The siege of Petersburg continued. Abraham Lincoln continued fending off Democrats seeking peace and Radical Republicans seeking an even harsher war policy. His reelection in November seemed unlikely. Nevertheless, the Federals scored a major victory in the Gulf of Mexico. The fall of Atlanta was imminent, and the Federal tide began turning just as the Democrats assembled to choose a presidential candidate for the upcoming election.
1 Aug – Major General Philip Sheridan was assigned to command the new Army of the Shenandoah. Sheridan’s objective was to protect Washington while clearing the Confederates out of Virginia’s Shenandoah Valley once and for all.
4 Aug – Federal naval forces under Rear Admiral David G. Farragut prepared to attack one of the last remaining Confederate seaports open to blockade runners.
5 Aug – Federal naval forces under Rear Admiral David G. Farragut won a sensational victory that closed a vital Confederate seaport to shipping and boosted sagging northern morale.

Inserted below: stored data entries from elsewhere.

(* ===== verification/Replicator.v ===== *)
(** * The replicator (go/runtime/sync: remote.go, transport.go,
      transport_memory.go, status.go, replicator.go)

    [World] is one replicator with what it reaches: its repository, the
    transports its remotes point to and the events it published.  Each method is
    a definition on [World]; a method the Go scheduler can interrupt between two
    critical sections ([push]) is composed of one definition per section.  A
    slice expression out of bounds is the error [Panic].  Of the Go struct,
    [interval], [done], [wg], [ctx] and [logger] only decide when a loop runs or
    what is logged, and [merge] is never read; they have no counterpart but
    [started]. *)

From S2P Require Import Prelude Topics Domain HLC Merge.

Local Open Scope Z_scope.

(** ** Transports *)

(** [Transport], with transport errors as text. *)
Class Transport (Tr : Type) := {
  Push : list Diff → st Tr string unit;
  Pull : Timestamp → st Tr string (list Diff);
  Ping : st Tr string unit;
}.

Record MemoryTransport := mkMem { mem_diffs : list Diff; alive : bool }.

Definition NewMemoryTransport : MemoryTransport := mkMem [] true.

Definition mem_Push (diffs : list Diff) : st MemoryTransport string unit :=
  modify (λ m, mkMem (mem_diffs m ++ diffs) (alive m)).

Definition mem_Pull (since : Timestamp) : st MemoryTransport string (list Diff) :=
  gets (λ m, filter (λ d, Before since (Stamp d) = true) (mem_diffs m)).

Definition mem_Ping : st MemoryTransport string unit := λ m,
  if alive m then (Ok tt, m) else (Err "transport: not reachable", m).

Definition SetAlive (b : bool) (m : MemoryTransport) : MemoryTransport := mkMem (mem_diffs m) b.

#[export] Instance memory_transport : Transport MemoryTransport := {
  Push := mem_Push; Pull := mem_Pull; Ping := mem_Ping;
}.

(** ** Remotes *)

Inductive SyncMode := Bidirectional | PushOnly | PullOnly.

#[export] Instance SyncMode_eq_dec : EqDecision SyncMode.
Proof. solve_decision. Defined.

(** [Transport] is an interface value, here the name of a transport. *)
Record Remote := mkRemote {
  Name : string;
  TransportRef : string;
  RMode : SyncMode;
  Filter : option (Diff → bool);
}.

Inductive sync_err :=
| ErrRemoteExists (name : string)
| ErrRemoteNotFound (name : string)
| ErrNotStarted
| Panic.

Definition RemoteSet : Type := gmap string Remote.

Definition rs_Add (r : Remote) : st RemoteSet sync_err unit := λ rs,
  match rs !! Name r with
  | Some _ => (Err (ErrRemoteExists (Name r)), rs)
  | None => (Ok tt, <[Name r := r]> rs)
  end.

Definition rs_Remove (name : string) : st RemoteSet sync_err unit := λ rs,
  match rs !! name with
  | None => (Err (ErrRemoteNotFound name), rs)
  | Some _ => (Ok tt, delete name rs)
  end.

Definition rs_Get (name : string) (rs : RemoteSet) : option Remote := rs !! name.
Definition rs_List (rs : RemoteSet) : list Remote := (map_to_list rs).*2.
Definition rs_Len (rs : RemoteSet) : nat := size rs.

(** ** The replicator *)

Record remoteState := mkState { connected : bool; lastSync : option Z; lastErr : option string }.

Record World (R Tr : Type) := mkWorld {
  remotes : RemoteSet;
  clock : Clock;
  subPrefix : string;
  has_bus : bool;
  queue : list Diff;
  cursors : gmap string Z;
  statuses : gmap string remoteState;
  pulls : gmap string Timestamp;
  started : bool;
  entities : R;
  net : gmap string Tr;
  published : list (string * string);
}.
Arguments mkWorld {_ _}. Arguments remotes {_ _}. Arguments clock {_ _}. Arguments subPrefix {_ _}.
Arguments has_bus {_ _}. Arguments queue {_ _}. Arguments cursors {_ _}. Arguments statuses {_ _}.
Arguments pulls {_ _}. Arguments started {_ _}. Arguments entities {_ _}. Arguments net {_ _}.
Arguments published {_ _}.

Definition maxQueueSize : Z := 10000.

Definition DefaultSubscriptionPrefix : string := "kit.runtime.entity".

Section Replicator.
Context {R Tr T : Type} `{TR : Transport Tr} `{EJ : EntityJSON T} (repo : Repository R T).

Abbreviation World := (World R Tr).
Abbreviation M := (st World sync_err).

Definition set_remotes x (w : World) : World :=
  mkWorld x (clock w) (subPrefix w) (has_bus w) (queue w) (cursors w) (statuses w) (pulls w) (started w) (entities w) (net w) (published w).
Definition set_clock x (w : World) : World :=
  mkWorld (remotes w) x (subPrefix w) (has_bus w) (queue w) (cursors w) (statuses w) (pulls w) (started w) (entities w) (net w) (published w).
Definition set_queue x (w : World) : World :=
  mkWorld (remotes w) (clock w) (subPrefix w) (has_bus w) x (cursors w) (statuses w) (pulls w) (started w) (entities w) (net w) (published w).
Definition set_cursors x (w : World) : World :=
  mkWorld (remotes w) (clock w) (subPrefix w) (has_bus w) (queue w) x (statuses w) (pulls w) (started w) (entities w) (net w) (published w).
Definition set_statuses x (w : World) : World :=
  mkWorld (remotes w) (clock w) (subPrefix w) (has_bus w) (queue w) (cursors w) x (pulls w) (started w) (entities w) (net w) (published w).
Definition set_pulls x (w : World) : World :=
  mkWorld (remotes w) (clock w) (subPrefix w) (has_bus w) (queue w) (cursors w) (statuses w) x (started w) (entities w) (net w) (published w).
Definition set_started x (w : World) : World :=
  mkWorld (remotes w) (clock w) (subPrefix w) (has_bus w) (queue w) (cursors w) (statuses w) (pulls w) x (entities w) (net w) (published w).
Definition set_entities x (w : World) : World :=
  mkWorld (remotes w) (clock w) (subPrefix w) (has_bus w) (queue w) (cursors w) (statuses w) (pulls w) (started w) x (net w) (published w).
Definition set_net x (w : World) : World :=
  mkWorld (remotes w) (clock w) (subPrefix w) (has_bus w) (queue w) (cursors w) (statuses w) (pulls w) (started w) (entities w) x (published w).
Definition set_published x (w : World) : World :=
  mkWorld (remotes w) (clock w) (subPrefix w) (has_bus w) (queue w) (cursors w) (statuses w) (pulls w) (started w) (entities w) (net w) x.

(** [NewReplicator] before its options: no remotes, the clock "local". *)
Definition NewReplicator (r : R) (n : gmap string Tr) : World :=
  mkWorld ∅ (NewClock "local") DefaultSubscriptionPrefix false [] ∅ ∅ ∅ false r n [].

(** Calls on the collaborators. *)
Definition on_repo {A} (m : st R Domain.error A) : st World sync_err (res Domain.error A) := λ w,
  let '(r, x) := m (entities w) in (Ok r, set_entities x w).

Definition on_transport {A} (ref : string) (m : st Tr string A) : M (res string A) := λ w,
  match net w !! ref with
  | None => (Err Panic, w)
  | Some t => let '(r, t') := m t in (Ok r, set_net (<[ref := t']> (net w)) w)
  end.

Definition on_remotes {A} (m : st RemoteSet sync_err A) : M A := λ w,
  let '(r, x) := m (remotes w) in (r, set_remotes x w).

Definition publishEvent (topic remoteName : string) : M unit :=
  modify (λ w, if has_bus w then set_published (published w ++ [(topic, remoteName)]) w else w).

Definition setStatus (name : string) (conn : bool) (err : option string) : M unit :=
  modify (λ w,
    let st := default (mkState false None None) (statuses w !! name) in
    set_statuses (<[name := mkState conn (lastSync st) err]> (statuses w)) w).

(** [st.lastSync = time.Now()], for a remote that has a status. *)
Definition setSynced (name : string) (now : Z) : M unit :=
  modify (λ w, match statuses w !! name with
               | Some st => set_statuses (<[name := mkState (connected st) (Some now) (lastErr st)]> (statuses w)) w
               | None => w
               end).

Definition resetStatus (name : string) : M unit :=
  modify (λ w, set_statuses (<[name := mkState false None None]> (statuses w)) w).

Definition WithRemote (r : Remote) (w : World) : World := (on_remotes (rs_Add r) w).2.

Definition WithBus (w : World) : World :=
  mkWorld (remotes w) (clock w) (subPrefix w) true (queue w) (cursors w) (statuses w) (pulls w) (started w) (entities w) (net w) (published w).
Definition WithClock (c : Clock) (w : World) : World := set_clock c w.

Definition Enqueue (d : Diff) : M unit :=
  modify (λ w,
    let q := queue w in
    let q := if maxQueueSize <=? Z.of_nat (length q) then drop 1 q else q in
    set_queue (q ++ [d]) w).

(** ** Pushing *)

Definition cursor_of (w : World) (name : string) : Z := default 0 (cursors w !! name).

(** The first critical section: [pending := r.queue[cursor:]]. *)
Definition push_begin (rem : Remote) : M (Z * list Diff) := λ w,
  let cursor := cursor_of w (Name rem) in
  if (0 <=? cursor) && (cursor <=? Z.of_nat (length (queue w)))
  then (Ok (cursor, drop (Z.to_nat cursor) (queue w)), w)
  else (Err Panic, w).

Definition passes (rem : Remote) (d : Diff) : bool :=
  match Filter rem with None => true | Some f => f d end.

(** Filtering and sending, outside the lock; [false] is the early return. *)
Definition push_send (rem : Remote) (pending : list Diff) : M bool :=
  let filtered := List.filter (passes rem) pending in
  match filtered with
  | [] => mret true
  | _ =>
      r ← on_transport (TransportRef rem) (Push filtered);
      match r with
      | Err err => setStatus (Name rem) true (Some err);; mret false
      | Ok _ => mret true
      end
  end.

(** The second critical section. *)
Definition push_commit (rem : Remote) (cursor : Z) (pending : list Diff) : M unit :=
  modify (λ w, set_cursors (<[Name rem := cursor + Z.of_nat (length pending)]> (cursors w)) w).

Definition push (rem : Remote) : M unit :=
  cp ← push_begin rem;
  match cp.2 with
  | [] => mret tt
  | _ => ok ← push_send rem cp.2; if (ok : bool) then push_commit rem cp.1 cp.2 else mret tt
  end.

Definition trimQueue : M unit :=
  modify (λ w,
    let minCursor := foldr (λ rem m, Z.min (cursor_of w (Name rem)) m)
                       (Z.of_nat (length (queue w))) (rs_List (remotes w)) in
    if 0 <? minCursor
    then set_cursors ((λ c, c - minCursor) <$> cursors w)
           (set_queue (drop (Z.to_nat minCursor) (queue w)) w)
    else w).

(** ** Pulling *)

Definition applyDiff (d : Diff) : M unit :=
  match After d with
  | None =>
      r ← on_repo (repo_Delete repo (EntityID d));
      match r with
      | Err _ => publishEvent "sync.apply.error" (EntityID d)
      | Ok _ => mret tt
      end
  | Some b =>
      match Unmarshal b with
      | None => publishEvent "sync.apply.error" (EntityID d)
      | Some entity =>
          r ← on_repo (repo_Update repo entity);
          match r with
          | Ok _ => mret tt
          | Err _ =>
              r ← on_repo (repo_Create repo entity);
              match r with
              | Err _ => publishEvent "sync.apply.error" (EntityID d)
              | Ok _ => mret tt
              end
          end
      end
  end.

(** The loop over the pulled diffs; [wall] is read once per diff. *)
Fixpoint pull_loop (wall : nat → Z) (diffs : list Diff) (maxTS : Timestamp) : M Timestamp :=
  match diffs with
  | [] => mret maxTS
  | d :: diffs =>
      modify (λ w, set_clock (HLC.Update (wall O) (Stamp d) (clock w)).2 w);;
      applyDiff d;;
      pull_loop (λ k, wall (S k)) diffs (if Before maxTS (Stamp d) then Stamp d else maxTS)
  end.

Definition pull (wall : nat → Z) (rem : Remote) : M unit :=
  since ← gets (λ w, default zeroTS (pulls w !! Name rem));
  r ← on_transport (TransportRef rem) (Pull since);
  match r with
  | Err err => setStatus (Name rem) true (Some err)
  | Ok diffs =>
      maxTS ← pull_loop wall diffs zeroTS;
      match diffs with
      | [] => mret tt
      | _ => modify (λ w, set_pulls (<[Name rem := maxTS]> (pulls w)) w)
      end
  end.

(** ** The sync loop's body *)

Definition syncOnce (now : Z) (wall : nat → Z) (rem : Remote) : M unit :=
  r ← on_transport (TransportRef rem) Ping;
  match r with
  | Err err =>
      setStatus (Name rem) false (Some err);;
      publishEvent "sync.remote.error" (Name rem)
  | Ok _ =>
      setStatus (Name rem) true None;;
      publishEvent "sync.remote.connected" (Name rem);;
      (if bool_decide (RMode rem = PullOnly) then mret tt else push rem);;
      (if bool_decide (RMode rem = PushOnly) then mret tt else pull wall rem);;
      trimQueue;;
      setSynced (Name rem) now;;
      publishEvent "sync.remote.synced" (Name rem)
  end.

(** ** Lifecycle: the goroutine [syncLoop] repeats [syncOnce] until stopped. *)

Definition Start : M unit :=
  modify (set_started true);;
  rs ← gets (λ w, rs_List (remotes w));
  for_each rs (λ rem, resetStatus (Name rem)).

Definition AddRemote (rem : Remote) : M unit :=
  s ← gets started;
  if (s : bool) then on_remotes (rs_Add rem);; resetStatus (Name rem)
  else throw ErrNotStarted.

Definition RemoveRemote (name : string) : M unit := on_remotes (rs_Remove name).

(** ** Local changes *)

Definition op_of_action (action : string) : option Operation :=
  if String.eqb action "created" then Some Merge.OpCreate
  else if String.eqb action "updated" then Some Merge.OpUpdate
  else if String.eqb action "deleted" then Some Merge.OpDelete
  else None.

(** The payload's [map[string]string] has the key "id" or not. *)
Definition payload_id (p : payload T) : string :=
  match p with IDPayload id => id | _ => "" end.

Definition handleEvent (wall : Z) (topic : string) (p : payload T) : M unit :=
  let entityID := payload_id p in
  if String.eqb entityID "" then mret tt
  else
    ts ← gets (λ w, (HLC.Now wall (clock w)).1);
    modify (λ w, set_clock (HLC.Now wall (clock w)).2 w);;
    match LastIndexDot topic with
    | None => mret tt
    | Some idx =>
        match op_of_action (str_drop (S idx) topic) with
        | None => mret tt
        | Some op =>
            after ← (if bool_decide (op = Merge.OpDelete) then mret None
                     else r ← on_repo (repo_Get repo entityID);
                          mret (match r with Ok entity => Marshal entity | Err _ => None end));
            Enqueue (mkDiff entityID "" op None after ts (NodeID ts))
        end
    end.

(** ** Status *)

Record RemoteStatus := mkRemoteStatus {
  rs_Name : string; rs_Connected : bool; rs_LastSync : option Z;
  rs_PendingDiffs : Z; rs_LastError : option string; rs_Lag : Z;
}.

Definition Status (now : Z) (w : World) : list RemoteStatus :=
  omap (λ rem,
    st ← statuses w !! Name rem;
    let pending := Z.of_nat (length (queue w)) - cursor_of w (Name rem) in
    let pending := if pending <? 0 then 0 else pending in
    let lag := match lastSync st with Some t => now - t | None => 0 end in
    Some (mkRemoteStatus (Name rem) (connected st) (lastSync st) pending (lastErr st) lag))
    (rs_List (remotes w)).

End Replicator.

(** [WithSubscriptionPrefix] panics ([None]) on a prefix that fails the check. *)
Definition validateSubPrefix (prefix : string) : option topic_error :=
  if String.eqb prefix "" then Some EmptyPrefix
  else if HasSuffix prefix "." then Some TrailingDot
  else
    let parts := Split prefix in
    if negb (Nat.eqb (length parts) 3) then Some (SegmentCount (length parts))
    else match list_find (λ seg, seg = "") parts with
         | Some (i, _) => Some (EmptySegment i)
         | None => None
         end.

Definition WithSubscriptionPrefix {R Tr} (prefix : string) : option (World R Tr → World R Tr) :=
  match validateSubPrefix prefix with
  | Some _ => None
  | None => Some (λ w, mkWorld (remotes w) (clock w) prefix (has_bus w) (queue w) (cursors w) (statuses w)
                         (pulls w) (started w) (entities w) (net w) (published w))
  end.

5 Aug – Senator Benjamin F. Wade of Ohio and Representative Henry W. Davis of Maryland bitterly denounced President Abraham Lincoln’s veto of a bill designed to give Congress the authority to impose a harsh reconstruction program on the Confederate states.
6 Aug – Federal cavalrymen straggled back to their lines after a failed raid, and Major General William T. Sherman tried moving around the Confederates at Atlanta to cut their railroad line.
6 Aug – Major General Philip Sheridan received command of a new Federal military department designed to drive the Confederates out of the Shenandoah Valley for good.
7 Aug – Federal cavalry attacked a Confederate detachment that had just finished raiding through Maryland and Pennsylvania.
8 Aug – Confederates surrendered Fort Gaines at the entrance to Mobile Bay, apparently without authorization. This enabled the Federals to focus all their attention on capturing the last fort guarding the bay.
9 Aug – An explosion aboard an ammunition ship nearly killed Lieutenant General Ulysses S. Grant at his headquarters on the James River.
10 Aug – A Confederate commerce raider embarked on a mission to attack Federal shipping on the North Atlantic coast, which spread panic among coastal residents.
14 Aug – Federal forces moved north of the James River to attack the supposedly weakened Confederate defenses outside Richmond.
16 Aug – Elements of Major General Philip Sheridan’s Federal Army of the Shenandoah scored an impressive victory, but Sheridan came under heavy criticism for withdrawing nonetheless.
17 Aug – Plummeting northern morale put President Abraham Lincoln under intense pressure to save his reelection hopes by renewing peace negotiations with the Confederacy.
18 Aug – Fighting broke out southwest of the Petersburg siege lines when Federals tried moving beyond the Confederates’ flank to sever the Weldon Railroad.
21 Aug – Major General Nathan Bedford Forrest led his Confederate cavalry on a daring raid while Federal forces were out trying to hunt him down.
23 Aug – President Abraham Lincoln asked his cabinet members to endorse a confidential memo acknowledging that he would probably not win the upcoming presidential election.
25 Aug – Confederates scored a decisive victory that decimated the Federal II Corps, but it did little to affect the Federal siege of Petersburg.
25 Aug – Major General William T. Sherman’s Federals began a major movement to the west and south of Atlanta to cut the supply lines leading into the city and starve the Confederate Army of Tennessee into submission.
27 Aug – Lieutenant General Ulysses S. Grant instructed the Federal prisoner exchange agents to refuse any Confederate offers to exchange prisoners.
28 Aug – Major General Sterling “Pap” Price organized a new Confederate army to move north into Missouri and claim that state for the Confederacy.
29 Aug – Delegates assembled at Chicago to nominate an opponent for Abraham Lincoln, but they were split over how to deal with the Confederacy.
30 Aug – Major General William T. Sherman’s three Federal armies worked their way to the west and south of Atlanta, threatening the key town of Jonesboro on the Macon & Western Railroad.
31 Aug – Federal and Confederate forces clashed south of Atlanta as the Federals sought to cut the last Confederate supply line into the city.